Ongeveer halverwege je stage, maar niet later dan driekwart, , vraag je de bedrijfsbegeleider om een formatieve evaluatie te geven, gebruik makend van het stagebeoordelingsformulier (zie #); een cijfer hoeft daarbij door de bedrijfsbegeleider nog niet gegeven te worden. Wel wordt verwacht dat alle competenties geëvalueerd worden en bij voorkeur wordt een toelichting erbij geschreven (belangrijke feedback voor de student). Deze tussentijdse beoordeling wordt bij de docentbegeleider ingeleverd. De docentbegeleider vult deze evaluatie aan met zijn formatieve beoordeling en stuurt de complete tussentijdse stagebeoordeling aan de student.

5.3.2       Eindbeoordeling stage

De eindbeoordeling van de stage (summatief) vindt plaats op basis van:

  • De tussentijdse beoordeling (zie hierboven);
  • De beroepsresultaten zoals met het stagebedrijf en begeleiders is overeengekomen (en vastgelegd in het Plan van Aanpak); voorbeelden zijn een verslag, het PvA zelf, een presentatie, een model of prototype, een posterpresentatie, enz.

Voor de eindbeoordeling vraagt de student de bedrijfsbegeleider wederom het stagebeoordelingsformulier (zie #) te gebruiken en te voorzien van feedback. Bij de eindbeoordeling wordt de bedrijfsbegeleider wél gevraagd een cijfer voor de totale prestatie te geven. Deze dient als advies aan de docentbegeleider. De docentbegeleider vult dit formulier verder aan en bepaalt het eindcijfer. De eindbeoordeling wordt geborgd in Educator.

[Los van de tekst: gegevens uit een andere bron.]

(* ===== verification/Request.v ===== *)
(** * evhtp.c: requests, connections and the calls into the application

    The data a request is made of ([evhtp_request], [evhtp_connection]), the
    store they live in ([world]), the hook runners (HOOK_REQUEST_RUN and the
    htp__hook_*_ functions) and the life cycle of a request: creation,
    clearing, recycling and the cache of reusable requests.

    A request is known by its address, a key of [w_reqs]; the store holds the
    one connection the requests belong to.  The application's functions are
    numbers, run by [app_hook] and [app_cb]: they may change anything in the
    store, and the parser within the setters of parser.h.  The allocator is
    [mem], asked once per allocation; an allocation that the code only guards
    with evhtp_alloc_assert, which aborts, is taken to succeed.  [w_ub] records
    that the code went through a NULL pointer.  Connections that speak HTTP/2
    are outside the model. *)

From S2P Require Import Prelude HtpTypes HtString MsgParser Kvs Query Callbacks Uri.
From stdpp Require Import gmap.
#[local] Open Scope Z_scope.
#[local] Open Scope htp_scope.

Definition EVHTP_RES_ERROR : Z := 0.
Definition EVHTP_RES_PAUSE : Z := 1.
Definition EVHTP_RES_FATAL : Z := 2.
Definition EVHTP_RES_USER : Z := 3.
Definition EVHTP_RES_DATA_TOO_LONG : Z := 4.
Definition EVHTP_RES_OK : Z := 200.
Definition EVHTP_RES_500 : Z := 500.

Definition EVHTP_REQ_FLAG_KEEPALIVE : Z := Z.shiftl 1 0.
Definition EVHTP_REQ_FLAG_FINISHED : Z := Z.shiftl 1 1.
Definition EVHTP_REQ_FLAG_CHUNKED : Z := Z.shiftl 1 2.
Definition EVHTP_REQ_FLAG_ERROR : Z := Z.shiftl 1 3.
Definition EVHTP_REQ_FLAG_HDRS_START : Z := Z.shiftl 1 4.
Definition EVHTP_REQ_FLAG_END_STREAM : Z := Z.shiftl 1 5.

Definition EVHTP_CONN_FLAG_ERROR : Z := Z.shiftl 1 0.
Definition EVHTP_CONN_FLAG_OWNER : Z := Z.shiftl 1 1.
Definition EVHTP_CONN_FLAG_VHOST_VIA_SNI : Z := Z.shiftl 1 2.
Definition EVHTP_CONN_FLAG_PAUSED : Z := Z.shiftl 1 3.
Definition EVHTP_CONN_FLAG_CONNECTED : Z := Z.shiftl 1 4.
Definition EVHTP_CONN_FLAG_WAITING : Z := Z.shiftl 1 5.
Definition EVHTP_CONN_FLAG_FREE_CONN : Z := Z.shiftl 1 6.
Definition EVHTP_CONN_FLAG_KEEPALIVE : Z := Z.shiftl 1 7.

Definition EVHTP_FLAG_ENABLE_100_CONT : Z := Z.shiftl 1 0.

Inductive evhtp_proto := EVHTP_PROTO_INVALID | EVHTP_PROTO_10 | EVHTP_PROTO_11 | EVHTP_PROTO_20.
#[export] Instance evhtp_proto_eq_dec : EqDecision evhtp_proto.
Proof. solve_decision. Defined.

Inductive evhtp_type := evhtp_type_client | evhtp_type_server.
#[export] Instance evhtp_type_eq_dec : EqDecision evhtp_type.
Proof. solve_decision. Defined.

Definition htp__is_http_11_ (major minor : Z) : bool := (1 <=? major) && (1 <=? minor).
Definition htp__is_http_10_ (major minor : Z) : bool := (1 <=? major) && (minor <=? 0).

(** The parameters are of type [char]. *)
Definition char_of (c : Z) : Z := if 128 <=? c then c - 256 else c.
Definition htp__protocol_ (major minor : Z) : evhtp_proto :=
  let major := char_of major in
  let minor := char_of minor in
  if htp__is_http_10_ major minor then EVHTP_PROTO_10
  else if htp__is_http_11_ major minor then EVHTP_PROTO_11
  else EVHTP_PROTO_INVALID.

(** ** Data *)

(** [r_conn]: whether [conn] is set; it is then the store's connection. *)
Record evhtp_request := {
  r_htp : option nat;
  r_conn : bool;
  r_hooks : option evhtp_hooks;
  r_uri : option evhtp_uri;
  buffer_in : option (list Z);
  buffer_out : option (list Z);
  headers_in : option evhtp_kvs;
  headers_out : option evhtp_kvs;
  r_proto : evhtp_proto;
  r_method : htp_method;
  r_status : Z;
  r_flags : Z;
  stream_id : Z;
  r_cb : Z;
  r_cbarg : Z
}.
#[export] Instance eta_request : EtaFields evhtp_request := fun r =>
  Build_evhtp_request (r_htp r) (r_conn r) (r_hooks r) (r_uri r) (buffer_in r)
    (buffer_out r) (headers_in r) (headers_out r) (r_proto r) (r_method r) (r_status r)
    (r_flags r) (stream_id r) (r_cb r) (r_cbarg r).

(** What a bufferevent calls. *)
Inductive bev_cb :=
| cb_null | htp__connection_readcb | htp__connection_writecb | htp__connection_eventcb
| cb_freecb | cb_sslfreecb | cb_ssleventcb | htp__h2_connection_readcb.
#[export] Instance bev_cb_eq_dec : EqDecision bev_cb.
Proof. solve_decision. Defined.

(** [c_bev]: whether [bev] is set; [bev_*]: the bufferevent the connection was
    given, which outlives it when [bev_freed] is false; [bev_sent]: what it has
    written to the socket; [resume_ev]: whether
    the event exists, [resume_pending]: whether it was activated; [c_sni]: the
    name SSL_get_servername gives, if [ssl] is set; [c_freed]: whether the
    connection itself was freed. *)
Record evhtp_connection := {
  c_htp : option nat;
  c_hooks : option evhtp_hooks;
  c_type : evhtp_type;
  c_flags : Z;
  c_request : option nat;
  c_max_body_size : Z;
  c_body_bytes_read : Z;
  c_num_requests : Z;
  scratch_buf : option (list Z);
  c_ssl : bool;
  c_sni : option (list Z);
  c_recv_timeo : Z * Z;
  c_send_timeo : Z * Z;
  c_freed : bool;
  c_bev : bool;
  bev_freed : bool;
  bev_ssl : bool;
  bev_input : list Z;
  bev_output : list Z;
  bev_sent : list Z;
  bev_reading : bool;
  bev_writing : bool;
  bev_timeouts : option (Z * Z) * option (Z * Z);
  bev_readcb : bev_cb;
  bev_writecb : bev_cb;
  bev_eventcb : bev_cb;
  resume_ev : bool;
  resume_pending : bool
}.
#[export] Instance eta_connection : EtaFields evhtp_connection := fun c =>
  Build_evhtp_connection (c_htp c) (c_hooks c) (c_type c) (c_flags c) (c_request c)
    (c_max_body_size c) (c_body_bytes_read c) (c_num_requests c) (scratch_buf c) (c_ssl c)
    (c_sni c) (c_recv_timeo c) (c_send_timeo c) (c_freed c) (c_bev c) (bev_freed c) (bev_ssl c)
    (bev_input c) (bev_output c) (bev_sent c) (bev_reading c) (bev_writing c) (bev_timeouts c) (bev_readcb c)
    (bev_writecb c) (bev_eventcb c) (resume_ev c) (resume_pending c).

Section World.
Context `{RegexLib} {A : Type}.

Record world := {
  w_conn : evhtp_connection;
  w_reqs : gmap nat evhtp_request;
  w_cache : gmap nat (list nat);   (** [htp->requests] of each [evhtp_t] *)
  w_htps : htps;
  w_allocs : nat;                  (** allocations made so far *)
  w_ub : bool;
  w_app : A
}.
#[export] Instance eta_world : EtaFields world := fun w =>
  Build_world (w_conn w) (w_reqs w) (w_cache w) (w_htps w) (w_allocs w) (w_ub w) (w_app w).
End World.
#[global] Arguments world {_} A.

(** What a hook of the application is given besides the request. *)
Inductive hook_data :=
| d_none | d_path | d_header (a : Z) | d_headers | d_buf | d_len (n : Z)
| d_host (s : list Z) | d_errtype (e : Z).

Record App `{RegexLib} (A : Type) := {
  app_hook : evhtp_hook_type -> nat -> Z -> Z -> hook_data -> M (St (world A)) Z;
  app_cb : nat -> Z -> Z -> M (St (world A)) unit;
  (** the hooks of the connection, and the accept callbacks *)
  app_conn : evhtp_hook_type -> Z -> Z -> hook_data -> M (St (world A)) Z;
  app_accept : Z -> Z -> M (St (world A)) Z
}.
#[global] Arguments app_hook {_ A}.
#[global] Arguments app_cb {_ A}.
#[global] Arguments app_conn {_ A}.
#[global] Arguments app_accept {_ A}.

(** ** Access to the store *)

Section Store.
Context `{RegexLib} {A : Type} (mem : nat -> bool).
Abbreviation W := (world A).

Definition getw {B} (f : W -> B) : M (St W) B := fun s => (f s.2, s).
Definition updw (f : W -> W) : M (St W) unit := fun s => (tt, (s.1, f s.2)).
Definition upd_conn (f : evhtp_connection -> evhtp_connection) : M (St W) unit :=
  updw (fun w => w <| w_conn := f (w_conn w) |>).
Definition upd_req (i : nat) (f : evhtp_request -> evhtp_request) : M (St W) unit :=
  updw (fun w => w <| w_reqs := alter f i (w_reqs w) |>).

(** A NULL pointer was followed. *)
Definition ub {B} (b : B) : M (St W) B := fun s => (b, (s.1, s.2 <| w_ub := true |>)).

(** The request at [i], for [k]. *)
Definition with_req (i : nat) (k : evhtp_request -> M (St W) Z) : M (St W) Z :=
  rs <- getw w_reqs ;;
  match rs !! i with Some r => k r | None => ub (-1) end.
(** [c->request], dereferenced. *)
Definition with_cur (k : nat -> evhtp_request -> M (St W) Z) : M (St W) Z :=
  c <- getw w_conn ;;
  match c_request c with Some i => with_req i (k i) | None => ub (-1) end.
(** [c->cr_status = v] *)
Definition set_cr_status (v : Z) : M (St W) Z :=
  with_cur (fun i r => upd_req i (fun r => r <| r_status := v |>) ;; ret v).

(** [n] allocations are made; the first of them has this number. *)
Definition allocs (n : nat) : M (St W) nat :=
  k <- getw w_allocs ;;
  updw (fun w => w <| w_allocs := (w_allocs w + n)%nat |>) ;; ret k.
(** The addresses and copies the [i]th key/value pair made from allocation [k]
    on is built with. *)
Definition kv_mem (k i : nat) : option Z * bool * bool :=
  (if mem (k + 3 * i) then Some (Z.of_nat (k + 3 * i)) else None,
   mem (k + 3 * i + 1)%nat, mem (k + 3 * i + 2)%nat).

(** ** Hook runners *)

Context (app : App A).

Definition hook_set (hs : option evhtp_hooks) (t : evhtp_hook_type) : option (Z * Z) :=
  match hs with
  | Some h => if (h t).1 =? 0 then None else Some (h t)
  | None => None
  end.

(** HOOK_REQUEST_RUN(request, hook, ...); return EVHTP_RES_OK; *)
Definition hook_request_run (i : nat) (t : evhtp_hook_type) (d : hook_data) : M (St W) Z :=
  with_req i (fun r =>
    c <- getw w_conn ;;
    match hook_set (r_hooks r) t with
    | Some (f, arg) => v <- app_hook app t i f arg d ;; ret (v mod 2 ^ 16)
    | None =>
        match (if r_conn r then hook_set (c_hooks c) t else None) with
        | Some (f, arg) => v <- app_hook app t i f arg d ;; ret (v mod 2 ^ 16)
        | None => ret EVHTP_RES_OK
        end
    end).

Definition htp__hook_path_ i := hook_request_run i evhtp_hook_on_path d_path.
Definition htp__hook_header_ i a := hook_request_run i evhtp_hook_on_header (d_header a).
Definition htp__hook_headers_ i := hook_request_run i evhtp_hook_on_headers d_headers.
Definition htp__hook_body_ (i : option nat) : M (St W) Z :=
  match i with
  | None => ret EVHTP_RES_500
  | Some i => hook_request_run i evhtp_hook_on_read d_buf
  end.
Definition htp__hook_request_fini_ (i : option nat) : M (St W) Z :=
  match i with
  | None => ret EVHTP_RES_500
  | Some i => hook_request_run i evhtp_hook_on_request_fini d_none
  end.
Definition htp__hook_chunk_new_ i n := hook_request_run i evhtp_hook_on_new_chunk (d_len n).
Definition htp__hook_chunk_fini_ i := hook_request_run i evhtp_hook_on_chunk_complete d_none.
Definition htp__hook_chunks_fini_ i := hook_request_run i evhtp_hook_on_chunks_complete d_none.
Definition htp__hook_headers_start_ i := hook_request_run i evhtp_hook_on_headers_start d_none.
Definition htp__hook_hostname_ i s := hook_request_run i evhtp_hook_on_hostname (d_host s).

(** ** The life of a request *)

Definition clear_request (r : evhtp_request) : evhtp_request :=
  r <| r_uri := htp__uri_clear_ (r_uri r) |>
    <| headers_in := fst (evhtp_kvs_clear (headers_in r)) |>
    <| headers_out := fst (evhtp_kvs_clear (headers_out r)) |>
    <| buffer_in := (fun _ => []) <$> buffer_in r |>
    <| buffer_out := (fun _ => []) <$> buffer_out r |>
    <| r_hooks := (fun _ => no_hooks) <$> r_hooks r |>
    <| r_conn := false |> <| r_cb := 0 |> <| r_method := htp_method_UNKNOWN |>
    <| r_status := EVHTP_RES_OK |> <| r_proto := EVHTP_PROTO_11 |> <| r_flags := 0 |>
    <| stream_id := 0 |>.
Definition htp__request_clear_ (i : nat) : M (St W) unit := upd_req i clear_request.

(** To the cache of its [evhtp_t], or away. *)
Definition recycle_request (i : nat) (r : evhtp_request) : M (St W) Z :=
  match r_htp r with
  | Some h =>
      htp__request_clear_ i ;;
      updw (fun w => w <| w_cache := <[h := i :: default [] (w_cache w !! h)]> (w_cache w) |>) ;;
      ret 0
  | None => updw (fun w => w <| w_reqs := delete i (w_reqs w) |>) ;; ret 0
  end.

Definition htp__request_free_ (i : option nat) : M (St W) Z :=
  match i with
  | None => ret 0
  | Some i =>
      htp__hook_request_fini_ (Some i) ;;
      with_req i (fun r =>
        (if r_conn r then
           upd_conn (fun c => if bool_decide (c_request c = Some i)
                              then c <| c_request := None |> else c)
         else ret tt) ;;
        recycle_request i r)
  end.

(** calloc, and the members set before anything else is allocated; [i] is the
    new request's address. *)
Definition zero_request (h : option nat) : evhtp_request :=
  {| r_htp := h; r_conn := true; r_hooks := None; r_uri := None; buffer_in := None;
     buffer_out := None; headers_in := None; headers_out := None;
     r_proto := EVHTP_PROTO_INVALID; r_method := htp_method_UNKNOWN;
     r_status := EVHTP_RES_OK; r_flags := 0; stream_id := 0; r_cb := 0; r_cbarg := 0 |}.

(** The allocations of the do-while, in order; the flag is [error == 0]. *)
Definition fill_request (k : nat) (r : evhtp_request) : evhtp_request * bool :=
  if negb (mem k) then (r, false) else
  let r := r <| buffer_in := Some [] |> in
  if negb (mem (k + 1)) then (r, false) else
  let r := r <| buffer_out := Some [] |> in
  if negb (mem (k + 2)) then (r, false) else
  let r := r <| headers_in := Some [] |> in
  if negb (mem (k + 3)) then (r, false) else
  (r <| headers_out := Some [] |>, true).

Definition htp__request_new_ : M (St W) (option nat) :=
  k <- allocs 5 ;;
  if negb (mem k) then ret None
  else
    c <- getw w_conn ;;
    let '(r, ok) := fill_request (k + 1) (zero_request (c_htp c)) in
    updw (fun w => w <| w_reqs := <[k := r]> (w_reqs w) |>) ;;
    if ok then ret (Some k)
    else htp__request_free_ (Some k) ;; ret None.

Definition get_request_from_cache : M (St W) (option nat) :=
  c <- getw w_conn ;;
  match c_htp c with
  | Some h =>
      cache <- getw w_cache ;;
      match default [] (cache !! h) with
      | i :: rest =>
          updw (fun w => w <| w_cache := <[h := rest]> (w_cache w) |>) ;;
          upd_req i (fun r => r <| r_conn := true |> <| r_htp := Some h |>
                                <| r_status := EVHTP_RES_OK |>) ;;
          ret (Some i)
      | [] => ret None
      end
  | None => ret None
  end.

Definition htp__request_new__ : M (St W) (option nat) :=
  r <- get_request_from_cache ;;
  match r with Some i => ret (Some i) | None => htp__request_new_ end.

End Store.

5.3.3       Regeling herkansing stage

Bij een onvoldoende beoordeling van de stage kan de docentbegeleider besluiten tot een aanvulling of het compleet overdoen van de stage. Daarvoor is in de stagehandleiding deel A een herkansingsprotocol opgenomen waarin de gemaakt afspraken worden vastgelegd (zie handleiding  stage IPO).